I just received a phone call from a dear friend who stars in the Ballet Russe film. He told me he received a call today letting him know that George Zoritch has passed away. I can't find anything when I google Mr. Zoritch. Perhaps the information is too new? Perhaps it is erroneous? Anyway, if anyone has any information, let us all know...
Yes, it's true. George Zoritch died Sunday, November 1st at 10 PM in Tucson's St. Mary's Hospital.
He had been there for 3 weeks after taking a fall in his house and injured his head and neck.
I have been a close friend since I moved to Tucson in 1987 and live close to his house in the Tucson Mountains. I visited him nearly every day at the hospital and sometimes fed him. His head was encased in a cage like structure in order to try and heal his neck. He died with that still on.
The Sunday morning I visited on my way to a matinee performance of Giselle by the Tucson Ballet. The hospital was very quiet. His caregiver was not there. George had definately taken a change for the worse. He was unable to sit up and spoke almost in a whisper. I had to lean close to hear him. I felt he was dying. His last words to me were "Goodbye Richard" as I left for the ballet.
During the ballet "Giselle" (staged and coached by Amanda McKerrow) I felt that, unknown to the dancers, that I would never see George alive again and this "Giselle" could have been an unknown tribute to him, as he had danced Albrecht many times in his life. It came to be true as I was later to find out.
A month earlier he had given me his entire collection of video tapes of about 400. Of course I have not seen any of them yet, but among them are recordings of his classes and students of his while he was on the faculty of the University of Arizona. I am not yet prepared to look at them.
George was my original inspiration to dance. I had never seen him on the stage in his glory days with Ballet Russe of course but only in films. "Night And Day" and "Escape Me Never" are two that I saw as a teenager and they were the first chance I got to see ballet at all, least of all a male ballet dancer.
Perhaps I could relate here that at that time, as a 16 year old, I was an usher at the Metropolitan Movie Palace in Boston (now the Wang Center) and every time the ballet in "Escape Me Never" came on I would rush to the bottom of an aisle to watch as closely as I could. That's when I started lessons and to practice dance steps unseen, whenever I could find an isolated spot in that immense theater.
So George had a great influence on my life, and little did I know at that time that we would one day be close neighbors in Tucson.
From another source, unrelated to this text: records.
Section Model.
Context `{PL : ParcelLib} `{RB : RefBase} `{U : BinderUapi}.
Context `{NB : !NativeBinder} `{JS : !JavaSide} `{SM : !Sampling}.
Context (E : cpp_env) (JE : jni_errors) (St : statics) (Sys : system) (garbage : Z).

(** [IPCThreadState::self()->...]. *)
Definition ipc {A} (m : M A) : JM A := lift (with_ipc E Sys garbage m).

(** ** Counters *)

Definition incRefsCreated : JM unit :=
  do! s := gets id in
  let old := gNumRefsCreated s in
  modify (set_gNumRefsCreated (i32 (old + 1))) ;;;
  (if old =? 200 then modify (set_gNumRefsCreated 0) ;;; force_gc else ret tt).

Definition inc_local : JM unit := modify (fun s => set_gNumLocalRefs (i32 (gNumLocalRefs s + 1)) s).
Definition dec_local : JM unit := modify (fun s => set_gNumLocalRefs (i32 (gNumLocalRefs s - 1)) s).
Definition inc_proxy : JM unit := modify (fun s => set_gNumProxyRefs (i32 (gNumProxyRefs s + 1)) s).
Definition dec_proxy : JM unit := modify (fun s => set_gNumProxyRefs (i32 (gNumProxyRefs s - 1)) s).
Definition inc_death : JM unit := modify (fun s => set_gNumDeathRefs (i32 (gNumDeathRefs s + 1)) s).
Definition dec_death : JM unit := modify (fun s => set_gNumDeathRefs (i32 (gNumDeathRefs s - 1)) s).

(** ** Exceptions *)

(** [report_exception]: the exception is logged and gone, unless it is an
    [Error], which ends the process. *)
Definition report_exception (excep : throwable) (msg : string) : JM unit :=
  ExceptionClear ;;;
  (do! s := gets id in
   if negb (new_string s) then ExceptionClear
   else
     (do! _ := jcall (LogE msg excep) in ret tt) ;;;
     (do! e := ExceptionOccurred in
      match e with Some _ => ExceptionClear | None => ret tt end) ;;;
     (if is_Error excep then
        (do! _ := jcall (ToString excep) in ret tt) ;;;
        ExceptionClear ;;; Throw excep ;;; FatalError
      else ret tt)).

(** [if (env->ExceptionCheck()) report_exception(...)]: was there one? *)
Definition report_pending (msg : string) : JM bool :=
  do! e := ExceptionOccurred in
  match e with
  | Some excep => report_exception excep msg ;;; ret true
  | None => ret false
  end.

(** The switch of [signalExceptionForError], as the code has it, first match. *)
Definition error_exception (err : Z) (canThrowRemoteException : bool) (parcelSize : Z)
    : throwable :=
  let RuntimeException m := Throwable "java/lang/RuntimeException" (Some m) in
  if err =? UNKNOWN_ERROR (k_errors E) then RuntimeException "Unknown error"
  else if err =? NO_MEMORY (k_errors E) then Throwable "java/lang/OutOfMemoryError" None
  else if err =? INVALID_OPERATION (k_errors E) then
    Throwable "java/lang/UnsupportedOperationException" None
  else if err =? BAD_VALUE JE then Throwable "java/lang/IllegalArgumentException" None
  else if err =? BAD_INDEX JE then Throwable "java/lang/IndexOutOfBoundsException" None
  else if err =? BAD_TYPE JE then Throwable "java/lang/IllegalArgumentException" None
  else if err =? NAME_NOT_FOUND (k_errors E) then
    Throwable "java/util/NoSuchElementException" None
  else if err =? PERMISSION_DENIED JE then Throwable "java/lang/SecurityException" None
  else if err =? NOT_ENOUGH_DATA (k_errors E) then
    Throwable "android/os/ParcelFormatException" (Some "Not enough data")
  else if err =? NO_INIT JE then RuntimeException "Not initialized"
  else if err =? ALREADY_EXISTS JE then RuntimeException "Item already exists"
  else if err =? DEAD_OBJECT (k_errors E) then
    Throwable (if canThrowRemoteException then "android/os/DeadObjectException"
               else "java/lang/RuntimeException") None
  else if err =? UNKNOWN_TRANSACTION JE then RuntimeException "Unknown transaction code"
  else if err =? FAILED_TRANSACTION (k_errors E) then
    if canThrowRemoteException && (200 * 1024 <? parcelSize) then
      Throwable "android/os/TransactionTooLargeException"
        (Some ("data parcel size " +:+ pretty parcelSize +:+ " bytes"))
    else
      Throwable (if canThrowRemoteException then "android/os/DeadObjectException"
                 else "java/lang/RuntimeException")
        (Some "Transaction failed on small parcel; remote process probably died")
  else if err =? FDS_NOT_ALLOWED JE then
    RuntimeException "Not allowed to write file descriptors here"
  else if err =? UNEXPECTED_NULL JE then Throwable "java/lang/NullPointerException" None
  else if err =? - EBADF then RuntimeException "Bad file descriptor"
  else if err =? - ENFILE then RuntimeException "File table overflow"
  else if err =? - EMFILE then RuntimeException "Too many open files"
  else if err =? - EFBIG then RuntimeException "File too large"
  else if err =? - ENOSPC then RuntimeException "No space left on device"
  else if err =? - ESPIPE then RuntimeException "Illegal seek"
  else if err =? - EROFS then RuntimeException "Read-only file system"
  else if err =? - EMLINK then RuntimeException "Too many links"
  else
    Throwable (if canThrowRemoteException then "android/os/RemoteException"
               else "java/lang/RuntimeException")
      (Some ("Unknown binder error code. 0x" +:+ hex32 err)).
At age 72, George was still doing class barre in local ballet studios and at 82, doing gym at the local YMCA. Then he began writing his book of memories "Ballet Mystique". He then translated it into a Russian edition which he told me is selling very well in Russia. He had been going every other year to Perm, Russia (the home of Serge Diaghileff) to attend ballet competitons there. He was actually planning on going this spring. The Abaturovs, who direct this competition at the beautiful theater there, were visiting George on the day he fell.